Opinión de
Erika Macedo
COMUNICAR Y CONECTAR | CUANDO LAS REDES SOCIALES SECUESTRAN LA CONCIENCIA COLECTIVA
Las redes no solo reflejan la realidad; la editan.
Vivimos conectados. Despertamos con una notificación y dormimos con la luz azul iluminándonos el rostro. Las redes sociales se han convertido en la plaza pública del siglo XXI: ahí debatimos, denunciamos, amamos, compramos y votamos. Pero también, sin darnos cuenta, ahí se moldea nuestra conciencia.
Las redes no solo reflejan la realidad; la editan. Funcionan como espejos deformantes que amplifican emociones y reducen matices. El algoritmo no premia la verdad, premia la reacción. No impulsa lo profundo, impulsa lo viral. Y en esa lógica, la indignación se convierte en combustible, el miedo en tendencia y la polarización en espectáculo.

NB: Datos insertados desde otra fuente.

(* ===== verification/HandoffSample.v ===== *)
(** A concrete world for the findings handoff: an encoding of ledgers as JSON, a
    reader of claims, a small workspace, and calls to instantiate the theorems on. *)
From S2P Require Export HandoffDispatch Sample.
Local Open Scope Z_scope.

(** * Ledgers as JSON *)

#[export] Instance RecordedVia_eq_dec : EqDecision RecordedVia.
Proof. solve_decision. Defined.
#[export] Instance FetchRecord_eq_dec : EqDecision FetchRecord.
Proof. solve_decision. Defined.
#[export] Instance HandoffPhase_eq_dec : EqDecision HandoffPhase.
Proof. solve_decision. Defined.
#[export] Instance StoredHandoff_eq_dec : EqDecision StoredHandoff.
Proof. solve_decision. Defined.
#[export] Instance ReadMark_eq_dec : EqDecision ReadMark.
Proof. solve_decision. Defined.
#[export] Instance SharedArtifact_eq_dec : EqDecision SharedArtifact.
Proof. solve_decision. Defined.
#[export] Instance GateStore_eq_dec : EqDecision GateStore.
Proof. solve_decision. Defined.

Definition check_number (k : CheckKind) : nat :=
  match k with
  | RequestCheck => 0 | ClaimsPresent => 1 | SourceResolves => 2 | FetchUnusable => 3
  | SubjectMatches => 4 | StaleRead => 5 | HandoffExists => 6 | ArtifactExists => 7
  | AlreadyAccepted => 8
  end.
Definition check_of_number (n : nat) : CheckKind :=
  nth n [RequestCheck; ClaimsPresent; SourceResolves; FetchUnusable; SubjectMatches; StaleRead;
         HandoffExists; ArtifactExists; AlreadyAccepted] RequestCheck.

#[export] Instance CheckKind_countable : Countable CheckKind.
Proof. apply (inj_countable' check_number check_of_number). by intros []. Defined.
#[export] Instance GateFailure_countable : Countable GateFailure.
Proof.
  apply (inj_countable' (λ f, (failure_target f, failure_check f, failure_field f, failure_fix f))
    (λ '(t, c, fi, x), Build_GateFailure t c fi x)). by intros [].
Defined.
#[export] Instance RecordedVia_countable : Countable RecordedVia.
Proof.
  apply (inj_countable' (λ v, (via_execution_origin v, via_session_id v))
    (λ '(o, s), Build_RecordedVia o s)). by intros [].
Defined.
#[export] Instance FetchRecord_countable : Countable FetchRecord.
Proof.
  apply (inj_countable' (λ f, (fetch_url f, fetch_host f, fetch_status f, fetch_body_digest f,
      fetch_fetched_at f, fetch_sender f, fetch_recorded_via f))
    (λ '(u, h, s, d, t, a, v), Build_FetchRecord u h s d t a v)). by intros [].
Defined.
#[export] Instance HandoffPhase_countable : Countable HandoffPhase.
Proof.
  apply (inj_countable' (λ p, match p with PhasePending fs => inl fs | PhaseAccepted t => inr t end)
    (λ s, match s with inl fs => PhasePending fs | inr t => PhaseAccepted t end)). by intros [].
Defined.
#[export] Instance ClaimSource_countable : Countable ClaimSource.
Proof.
  apply (inj_countable'
    (λ s, match s with FileSource t => (0, t) | CommitSource t => (1, t) | UrlSource t => (2, t) end)
    (λ '(n, t), match n with 0 => FileSource t | 1 => CommitSource t | _ => UrlSource t end)).
  by intros [].
Defined.
#[export] Instance Claim_countable : Countable Claim.
Proof.
  apply (inj_countable' (λ c, (finding_id c, finding_statement c, finding_subject c, finding_source c))
    (λ '(i, t, s, o), Build_Claim i t s o)). by intros [].
Defined.
#[export] Instance StoredHandoff_countable : Countable StoredHandoff.
Proof.
  apply (inj_countable' (λ h, (handoff_id h, handoff_from_agent h, handoff_to_agent h,
      handoff_workspace h, handoff_claims h, handoff_phase h, handoff_updated_at h,
      handoff_recorded_via h))
    (λ '(i, f, t, w, c, p, u, v), Build_StoredHandoff i f t w c p u v)). by intros [].
Defined.
#[export] Instance ReadMark_countable : Countable ReadMark.
Proof.
  apply (inj_countable' (λ m, (mark_generation m, mark_read_at m)) (λ '(g, t), Build_ReadMark g t)).
  by intros [].
Defined.
#[export] Instance SharedArtifact_countable : Countable SharedArtifact.
Proof.
  apply (inj_countable' (λ a, (artifact_generation a, artifact_content a, artifact_last_writer a,
      artifact_last_written_at a, artifact_reads a))
    (λ '(g, c, w, t, r), Build_SharedArtifact g c w t r)). by intros [].
Defined.
#[export] Instance GateStore_countable : Countable GateStore.
Proof.
  apply (inj_countable' (λ g, (store_schema_version g, store_fetches g, store_handoffs g,
      store_artifacts g))
    (λ '(v, f, h, a), Build_GateStore v f h a)). by intros [].
Defined.

(** The schema version in clear, the rest as one number. *)
#[export] Instance sample_gate_json : GateJson := {|
  store_json g :=
    JObject [(lit "schema_version", JNumber (show_Z (store_schema_version g)));
             (lit "ledger", JString [Z.pos (encode g)])];
  parse_store value :=
    match json_get (lit "ledger") value with
    | Some (JString [Z.pos p]) => ok_or (decode p) (lit "not a ledger")
    | _ => Err (lit "missing field")
    end
|}.

#[export] Instance sample_gate_json_laws : GateJsonLaws.
Proof.
  split.
  - intros g. change (ok_or (decode (encode g)) (lit "not a ledger") = Ok g). by rewrite decode_encode.
  - intros g Hversion. unfold store_json, sample_gate_json. rewrite Hversion. by vm_compute.
Qed.

(** * The workspace *)

Definition sample_workspace : rstring := lit "/work".
Definition sample_notes : rstring := lit "/work/notes.md".

#[export] Instance sample_world : GateWorld := {|
  world_canonicalize p :=
    if bool_decide (p = sample_workspace ∨ p = sample_notes) then Some p else None;
  world_exists p := bool_decide (p = sample_workspace ∨ p = sample_notes);
  world_is_dir p := bool_decide (p = sample_workspace);
  world_is_file p := bool_decide (p = sample_notes);
  world_read p n :=
    if bool_decide (p = sample_notes)
    then Ok (bytes (lit "impulse-subject: example.com")) else Err (lit "no such file");
  world_git _ _ := GitFailed (lit "git is not installed");
  show_instant t := show_Z t
|}.

Definition string_field (field : rstring) (value : json) : result rstring rstring :=
  ok_or (json_get field value ≫= json_str) (lit "missing field `" ++ field ++ lit "`").

#[export] Instance sample_claim_fields : ClaimFields := λ value,
  id ← string_field (lit "id") value ;
  statement ← string_field (lit "statement") value ;
  subject ← string_field (lit "subject") value ;
  source ← ok_or (json_get (lit "source") value) (lit "missing field `source`") ;
  source ← match json_get (lit "path") source ≫= json_str, json_get (lit "url") source ≫= json_str with
           | Some path, _ => Ok (FileSource path)
           | None, Some url => Ok (UrlSource url)
           | None, None => Err (lit "unknown source")
           end ;
  Ok (id, statement, subject, source).

(** * Calls *)

Definition sample_store_io : StoreIo :=
  {| store_directory := Ok tt; store_locked := Ok tt; store_written := Ok tt |}.

Definition call_at (now : Z) : HandoffCall :=
  {| call_path := lit "/work/.impulse/handoff.json"; call_now := now;
     call_workspace := Some sample_workspace; call_admission := admission_direct;
     call_io := sample_store_io |}.

Definition field (name : string) (value : string) : rstring * json :=
  (lit name, JString (lit value)).

Definition sample_finding (source : json) : json :=
  JObject [field "id" "c1"; field "statement" "The site has moved."; field "subject" "example.com";
           (lit "source", source)].

Definition submit_payload (source : json) : json :=
  JObject [(lit "claims", JArray [sample_finding source]); field "from_agent" "scout";
           field "id" "handoff-1"; field "to_agent" "builder"].

Definition file_source (path : string) : json := JObject [field "path" path].
Definition url_source (url : string) : json := JObject [field "url" url].

Definition fetch_payload : json :=
  JObject [(lit "body_digest", JString (replicate 64 (48 : Z))); field "sender" "scout";
           (lit "status", JNumber (lit "200")); field "url" "HTTPS://Example.com:443/a#top"].

(** ** A body run on a ledger that loads *)

Lemma with_store_loaded {A} path io (body : GateStore → handoff_result (A * GateStore)) file g a g' :
  io = sample_store_io → load_store path file = Ok g → body g = Ok (a, g') →
  with_store path io body file = (Ok a, TextFile (Ok (store_json g'))).
Proof. intros -> Hload Hbody. unfold with_store. cbn. by rewrite Hload, bind_ret_l, Hbody. Qed.

(** ** An accepted submit *)

Definition sample_submit : json := submit_payload (file_source "notes.md").
Definition sample_submission : Submission := Eval vm_compute in
  match submission_of_payload sample_submit (call_at 5) with
  | Ok sub => sub
  | Err _ => {| submission_id := []; submission_from := []; submission_to := [];
                submission_workspace := []; submission_claims := []; submission_failures := [] |}
  end.
Definition sample_handoff : StoredHandoff := Eval vm_compute in
  submitted_handoff sample_submission (call_at 5) [].
Definition sample_gate_ledger : GateStore := set_handoff sample_handoff store_default.
Definition sample_answer : outcome := Eval vm_compute in
  match submit_to_store sample_submission (call_at 5) store_default with
  | Ok (o, _) => o
  | Err _ => workflow_accept (ToolSnapshot []) {| next_action := []; next_detail := [] |}
  end.

Abbreviation sample_file := (TextFile (Ok (store_json sample_gate_ledger))).

Lemma sample_submission_eq : submission_of_payload sample_submit (call_at 5) = Ok sample_submission.
Proof. vm_cast_no_check (@eq_refl (handoff_result Submission) (Ok sample_submission)). Qed.

Lemma sample_submit_eq :
  submit_to_store sample_submission (call_at 5) store_default = Ok (sample_answer, sample_gate_ledger).
Proof. vm_cast_no_check (@eq_refl (handoff_result (outcome * GateStore)) (Ok (sample_answer, sample_gate_ledger))). Qed.

Lemma sample_submit_run :
  submit sample_submit (call_at 5) NoFile = (Ok sample_answer, sample_file).
Proof.
  unfold submit, prepared. rewrite sample_submission_eq.
  by apply with_store_loaded with store_default; [..|apply sample_submit_eq].
Qed.

Lemma sample_stable : stable_claims sample_gate_ledger.
Proof.
  intros id h Hh. unfold sample_gate_ledger in Hh.
  cbn [set_handoff set_handoffs store_handoffs store_default] in Hh. apply lookup_insert_Some in Hh as [[_ <-]|[_ Hh]].
  - repeat constructor; by vm_compute.
  - by rewrite lookup_empty in Hh.
Qed.

Lemma sample_reads_back path : load_store path sample_file = Ok sample_gate_ledger.
Proof.
  rewrite load_written by done. rewrite stable_reread by apply sample_stable.
  cbn [map_err]. rewrite bind_ret_l.
  assert (validate_store sample_gate_ledger = Ok tt) as ->; [by vm_compute|done].
Qed.

(** ** A shared artifact *)

Definition sample_artifact : SharedArtifact := first_artifact (lit "scout") (lit "findings") 5.
Definition sample_shared : GateStore := set_artifact (lit "notes") sample_artifact store_default.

Cuando desplazamos el dedo por la pantalla, creemos que elegimos lo que vemos. Sin embargo, detrás hay sistemas diseñados para mantenernos enganchados. Cada “me gusta”, cada comentario y cada segundo de atención alimenta una maquinaria que aprende nuestros miedos, deseos y prejuicios. Es un mercado silencioso donde nuestra atención es la moneda y nuestras emociones, el producto.
La manipulación no siempre es evidente. No llega con un anuncio que diga “te estamos influyendo”. Llega disfrazada de meme, de noticia urgente, de video recortado, de frase incendiaria. Se filtra en la conversación cotidiana hasta que repetimos argumentos que no hemos verificado, defendemos posturas que no hemos reflexionado y atacamos a quienes piensan distinto sin haberlos escuchado.
En política, este fenómeno adquiere una dimensión delicada. Las campañas digitales pueden convertirse en laboratorios de percepción. Una narrativa repetida mil veces parece verdad. Una mentira bien segmentada encuentra a su público ideal. Y así, la conversación pública deja de ser un diálogo y se transforma en una batalla de emociones dirigidas.
Las redes son como un río caudaloso: pueden irrigar conocimiento y conectar causas nobles, pero también pueden arrastrar la racionalidad si no sabemos nadar en ellas. El problema no es la tecnología en sí, sino la falta de pensamiento crítico frente a ella. Cuando delegamos nuestra capacidad de análisis al algoritmo, renunciamos a una parte de nuestra libertad.
La conciencia colectiva no puede depender de tendencias efímeras. Necesita reflexión, contraste de fuentes, escucha activa. Necesita tiempo. Y el tiempo es precisamente lo que las redes nos arrebatan con su ritmo acelerado y su inmediatez constante.
Esto no significa desconectarnos del mundo digital, sino habitarlo con responsabilidad. Significa preguntarnos: ¿quién gana cuando comparto esto? ¿qué emoción me están provocando? ¿estoy reaccionando o estoy pensando? La educación digital y la alfabetización mediática deben convertirse en políticas públicas prioritarias. Una ciudadanía informada es la mejor defensa frente a la manipulación.
Las redes pueden ser faros o pueden ser sombras. Pueden amplificar la voz de quienes no eran escuchados o pueden fabricar realidades paralelas. La diferencia está en nuestra conciencia.
En un mundo donde todo compite por nuestra atención, defender nuestra capacidad de pensar es un acto de resistencia. Porque cuando dejamos que otros programen nuestras emociones, no solo perdemos el debate: perdemos la libertad de decidir por nosotros mismos.
Y una sociedad que no piensa, simplemente reacciona.